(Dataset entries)
(* ===== verification/Console.v ===== *)
(** * Terminals and the console (src/fs/lxp_tty.c, src/fs/lxp_console.c,
      src/run/lxp_console_input.c)

    A terminal is its settings and its foreground group.  The console is the one terminal
    behind the initial descriptors: its bytes come from the host's transport, or from the
    typeahead ring that the coordinator fills while it looks for ^C and ^Z. *)

From S2P Require Import Prelude Config Errno Proc Pool Fd Guest Wait Arena Process Runtime Event Region Lifecycle.
From S2P Require Import Signal SysSignal Child SignalRoute.
Local Open Scope Z_scope.

Definition LXP_TCGETS : Z := 0x5401.
Definition LXP_TCSETS : Z := 0x5402.
Definition LXP_TCSETSW : Z := 0x5403.
Definition LXP_TCSETSF : Z := 0x5404.
Definition LXP_TIOCSCTTY : Z := 0x540e.
Definition LXP_TIOCGPGRP : Z := 0x540f.
Definition LXP_TIOCSPGRP : Z := 0x5410.
Definition LXP_TIOCGWINSZ : Z := 0x5413.
Definition LXP_TIOCSWINSZ : Z := 0x5414.
Definition LXP_TIOCNOTTY : Z := 0x5422.
Definition LXP_ISIG : Z := 0x0001.
Definition LXP_ICANON : Z := 0x0002.
Definition LXP_ECHO : Z := 0x0008.
Definition LXP_ICRNL : Z := 0x0100.
Definition LXP_OPOST : Z := 0x0001.
Definition LXP_ONLCR : Z := 0x0004.
Definition LXP_CS8 : Z := 0x0030.
Definition LXP_CREAD : Z := 0x0080.
Definition LXP_VINTR : Z := 0.
Definition LXP_VERASE : Z := 2.
Definition LXP_VEOF : Z := 4.
Definition LXP_VMIN : Z := 6.
Definition LXP_VSUSP : Z := 10.
Definition LXP_NCCS : Z := 19.

(** ** Terminals *)

Record lxp_termios := mk_termios {
  c_iflag : Z; c_oflag : Z; c_cflag : Z; c_lflag : Z; c_line : Z; c_cc : list Z;
}.
Record lxp_winsize := mk_winsize { ws_row : Z; ws_col : Z; ws_xpixel : Z; ws_ypixel : Z }.
Record lxp_tty := mk_tty { tty_termios : lxp_termios; tty_winsize : lxp_winsize; tty_fg_pgrp : Z }.

Definition set_tty_termios (t : lxp_tty) (v : lxp_termios) : lxp_tty := mk_tty v (tty_winsize t) (tty_fg_pgrp t).
Definition set_tty_winsize (t : lxp_tty) (v : lxp_winsize) : lxp_tty := mk_tty (tty_termios t) v (tty_fg_pgrp t).
Definition set_tty_fg_pgrp (t : lxp_tty) (v : Z) : lxp_tty := mk_tty (tty_termios t) (tty_winsize t) v.

Definition LXP_TTY_DEFAULTS : lxp_tty :=
  let cc := replicate (Z.to_nat LXP_NCCS) 0 in
  let cc := aset cc LXP_VINTR 3 in
  let cc := aset cc LXP_VERASE 0x7f in
  let cc := aset cc LXP_VEOF 4 in
  let cc := aset cc LXP_VSUSP 26 in
  let cc := aset cc LXP_VMIN 1 in
  mk_tty (mk_termios LXP_ICRNL (Z.lor LXP_OPOST LXP_ONLCR) (Z.lor LXP_CS8 LXP_CREAD)
            (Z.lor (Z.lor LXP_ICANON LXP_ECHO) LXP_ISIG) 0 cc)
    (mk_winsize 24 80 0 0) 0.

Definition lxp_tty_init : lxp_tty := LXP_TTY_DEFAULTS.

(** The guest's layouts of the two structures. *)
Definition termios_size : Z := 17 + LXP_NCCS.
Definition termios_bytes (t : lxp_termios) : list Z :=
  bytes32 (c_iflag t) ++ bytes32 (c_oflag t) ++ bytes32 (c_cflag t) ++ bytes32 (c_lflag t) ++ [c_line t] ++ c_cc t.
Definition termios_of (bs : list Z) : lxp_termios :=
  mk_termios (word bs 0) (word bs 1) (word bs 2) (word bs 3) (aget 0 bs 16) (drop 17 bs).

Definition winsize_bytes (w : lxp_winsize) : list Z :=
  le_bytes 2 (ws_row w) ++ le_bytes 2 (ws_col w) ++ le_bytes 2 (ws_xpixel w) ++ le_bytes 2 (ws_ypixel w).
Definition half (bs : list Z) (i : nat) : Z := le_val (take 2 (drop (2 * i) bs)).
Definition winsize_of (bs : list Z) : lxp_winsize := mk_winsize (half bs 0) (half bs 1) (half bs 2) (half bs 3).

(** The code, the memory and the terminal. *)
Definition lxp_tty_ioctl (G : genv) (m : mem) (p : Z) (tty : lxp_tty) (cmd arg : Z) : Z * mem * lxp_tty :=
  let ua := u32 arg in
  if cmd =? LXP_TCGETS then (lxp_copy_to_guest G m p ua (termios_bytes (tty_termios tty)), tty)
  else if (cmd =? LXP_TCSETS) || (cmd =? LXP_TCSETSW) || (cmd =? LXP_TCSETSF)
  then match lxp_copy_from_guest G m p ua termios_size with
       | inl _ => (- LXP_EFAULT, m, tty)
       | inr bs => (0, m, set_tty_termios tty (termios_of bs))
       end
  else if cmd =? LXP_TIOCGWINSZ then (lxp_copy_to_guest G m p ua (winsize_bytes (tty_winsize tty)), tty)
  else if cmd =? LXP_TIOCSWINSZ
  then match lxp_copy_from_guest G m p ua 8 with
       | inl _ => (- LXP_EFAULT, m, tty)
       | inr bs => (0, m, set_tty_winsize tty (winsize_of bs))
       end
  else if cmd =? LXP_TIOCSPGRP
  then match lxp_guest_get_u32 G m p ua with
       | inl _ => (- LXP_EFAULT, m, tty)
       | inr pgrp => (0, m, set_tty_fg_pgrp tty (s32 pgrp))
       end
  else if cmd =? LXP_TIOCGPGRP
  then (lxp_guest_put_u32 G m p ua
          (u32 (if tty_fg_pgrp tty >? 0 then tty_fg_pgrp tty else p_pid (proc_at G p))), tty)
  else if (cmd =? LXP_TIOCSCTTY) || (cmd =? LXP_TIOCNOTTY) then (0, m, tty)
  else (- LXP_ENOTTY, m, tty).

Definition lxp_tty_signal_for (tty : lxp_tty) (c : Z) : Z :=
  let t := tty_termios tty in
  if (Z.land (c_lflag t) LXP_ISIG =? 0) || (c =? 0) then 0
  else if c =? aget 0 (c_cc t) LXP_VINTR then LXP_SIGINT
  else if c =? aget 0 (c_cc t) LXP_VSUSP then LXP_SIGTSTP
  else 0.

(** ** The console *)

Record console := mk_console { con_tty : lxp_tty; ta_buf : list Z; ta_head : Z; ta_count : Z }.
Definition set_con_tty (k : console) (t : lxp_tty) : console := mk_console t (ta_buf k) (ta_head k) (ta_count k).

Definition lxp_console_reset (k : console) : console := mk_console lxp_tty_init (ta_buf k) 0 0.

Definition lxp_console_input_xlate (k : console) (ch : Z) : Z :=
  if negb (Z.land (c_iflag (tty_termios (con_tty k))) LXP_ICRNL =? 0) && (ch =? 13) then 10 else ch.

(** The host's side: the functions behind the pointers, the console of the running
    configuration (its read and poll functions and context) and the entropy source.  A read
    gives its result and the bytes it stored. *)
Record os_console (H : Type) := mk_os_console {
  call_poll : Z -> H -> Z -> Z * H;
  call_read : Z -> H -> Z -> Z -> Z -> Z * list Z * H;
  call_write : Z -> H -> Z -> Z -> list Z -> Z * H;
  random_fill : H -> Z -> Z * list Z * H;
  cfg_console : option (Z * Z * Z);
}.
Arguments mk_os_console {H}.
Arguments call_poll {H}.
Arguments call_read {H}.
Arguments call_write {H}.
Arguments random_fill {H}.
Arguments cfg_console {H}.

Section Console.
Context {H : Type} (core : os_core H) (cons : os_console H).
Implicit Types (c : coord H) (k : console).

Definition lxp_console_signal_fg c k (sig : Z) : coord H :=
  (lxp_signal_process_group core c (tty_fg_pgrp (con_tty k)) sig).2.

Definition lxp_console_input_ready c k (slot : Z) : bool * coord H :=
  if negb (ta_count k =? 0) then (true, c)
  else let p := cproc c slot in
       if p_console_poll p =? 0 then (false, c)
       else let '(r, h) := call_poll cons (p_console_poll p) (c_h c) (p_io_ctx p) in (r >? 0, set_c_h c h).

Definition lxp_console_read c k (slot fd buf len : Z) : Z * coord H * console :=
  let p := cproc c slot in
  let '(rc, c, k) :=
    if negb (len =? 0) && negb (ta_count k =? 0)
    then (1, set_cmem c (mem_write (cmem c) buf [aget 0 (ta_buf k) (ta_head k)]),
          mk_console (con_tty k) (ta_buf k) ((ta_head k + 1) mod LXP_CONSOLE_TYPEAHEAD) (ta_count k - 1))
    else if p_read_fn p =? 0 then (0, c, k)
    else let '(rc, bs, h) := call_read cons (p_read_fn p) (c_h c) (p_io_ctx p) fd len in
         (rc, set_cmem (set_c_h c h) (mem_write (cmem c) buf bs), k) in
  if rc =? 1
  then (rc, set_cmem c (mem_write (cmem c) buf [lxp_console_input_xlate k (load8 (cmem c) buf)]), k)
  else (rc, c, k).

(** Whether a signal was raised. *)
Definition lxp_console_poll_interrupts c k : bool * coord H * console :=
  match cfg_console cons with
  | None => (false, c, k)
  | Some (rd, pl, ctx) =>
      if (Z.land (c_lflag (tty_termios (con_tty k))) LXP_ISIG =? 0) || (rd =? 0) || (pl =? 0) ||
         (ta_count k =? LXP_CONSOLE_TYPEAHEAD)
      then (false, c, k)
      else
        let '(ready, h) := call_poll cons pl (c_h c) ctx in
        let c := set_c_h c h in
        if ready =? 0 then (false, c, k)
        else
          let '(rc, bs, h) := call_read cons rd (c_h c) ctx 0 1 in
          let c := set_c_h c h in
          if negb (rc =? 1) then (false, c, k)
          else
            let ch := u8 (aget 0 bs 0) in
            let sig := lxp_tty_signal_for (con_tty k) ch in
            if negb (sig =? 0) then (true, lxp_console_signal_fg c k sig, k)
            else
              let tail := u32 (ta_head k + ta_count k) in
              (false, c, mk_console (con_tty k) (aset (ta_buf k) (tail mod LXP_CONSOLE_TYPEAHEAD) ch)
                           (ta_head k) (ta_count k + 1))
  end.

(** ** The console's file operations *)

Definition lxp_random_fill_guest c (buf count unavailable_errno : Z) : Z * coord H :=
  if count =? 0 then (0, c)
  else let '(r, bs, h) := random_fill cons (c_h c) count in
       let c := set_cmem (set_c_h c h) (mem_write (cmem c) buf bs) in
       (if r =? LXP_OK then count
        else if r =? LXP_ERR_WOULD_BLOCK then - LXP_EAGAIN
        else if (r =? LXP_ERR_NOT_SUPPORTED) || (r =? LXP_ERR_NOT_REGISTERED) then - unavailable_errno
        else - LXP_EIO, c).

Definition fop_read_console (now : option Z) c k (slot : Z) (s : lxp_ofd) (buf len : Z) : Z * coord H * console :=
  if ofd_file_idx s =? 1 then (- LXP_EBADF, c, k)
  else if ofd_file_idx s =? 3 then (0, c, k)
  else if ofd_file_idx s =? 5 then (len, set_cmem c (mem_set (cmem c) buf 0 len), k)
  else if ofd_file_idx s =? 4 then (lxp_random_fill_guest c buf len LXP_EIO, k)
  else if p_read_fn (cproc c slot) =? 0 then (0, c, k)
  else
    let '(ready, c) := if p_console_poll (cproc c slot) =? 0 then (true, c) else lxp_console_input_ready c k slot in
    if negb ready
    then let '(rc, p) := lxp_wait_park now (cproc c slot)
                           (mk_wait LXP_WAIT_CONSOLE 0 0 0 (WD_IO 0 0 buf len 0 0 0)) in
         (rc, put_cproc c slot p, k)
    else lxp_console_read c k slot (ofd_file_idx s) buf len.

Definition fop_write_console c (slot : Z) (s : lxp_ofd) (buf len : Z) : Z * coord H :=
  let i := ofd_file_idx s in
  if (i =? 3) || (i =? 4) || (i =? 5) then (len, c)
  else if (i =? 0) || (p_write_fn (cproc c slot) =? 0) then (- LXP_EBADF, c)
  else let p := cproc c slot in
       let '(rc, h) := call_write cons (p_write_fn p) (c_h c) (p_io_ctx p) i (mem_read (cmem c) buf (Z.to_nat len)) in
       (rc, set_c_h c h).

Definition fop_ioctl_console c k (slot cmd arg : Z) : Z * coord H * console :=
  let '(rc, m, tty) := lxp_tty_ioctl (cgenv c) (cmem c) slot (con_tty k) cmd arg in
  (rc, set_cmem c m, set_con_tty k tty).

End Console.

| TASK TO CARRY OUT |
Copy the lines above exactly. Start with the line containing "let '(ready, h)", end with the line containing "(false, c, mk_console", and include both.

| RESULT FOR THIS TASK |
        let '(ready, h) := call_poll cons pl (c_h c) ctx in
        let c := set_c_h c h in
        if ready =? 0 then (false, c, k)
        else
          let '(rc, bs, h) := call_read cons rd (c_h c) ctx 0 1 in
          let c := set_c_h c h in
          if negb (rc =? 1) then (false, c, k)
          else
            let ch := u8 (aget 0 bs 0) in
            let sig := lxp_tty_signal_for (con_tty k) ch in
            if negb (sig =? 0) then (true, lxp_console_signal_fg c k sig, k)
            else
              let tail := u32 (ta_head k + ta_count k) in
              (false, c, mk_console (con_tty k) (aset (ta_buf k) (tail mod LXP_CONSOLE_TYPEAHEAD) ch)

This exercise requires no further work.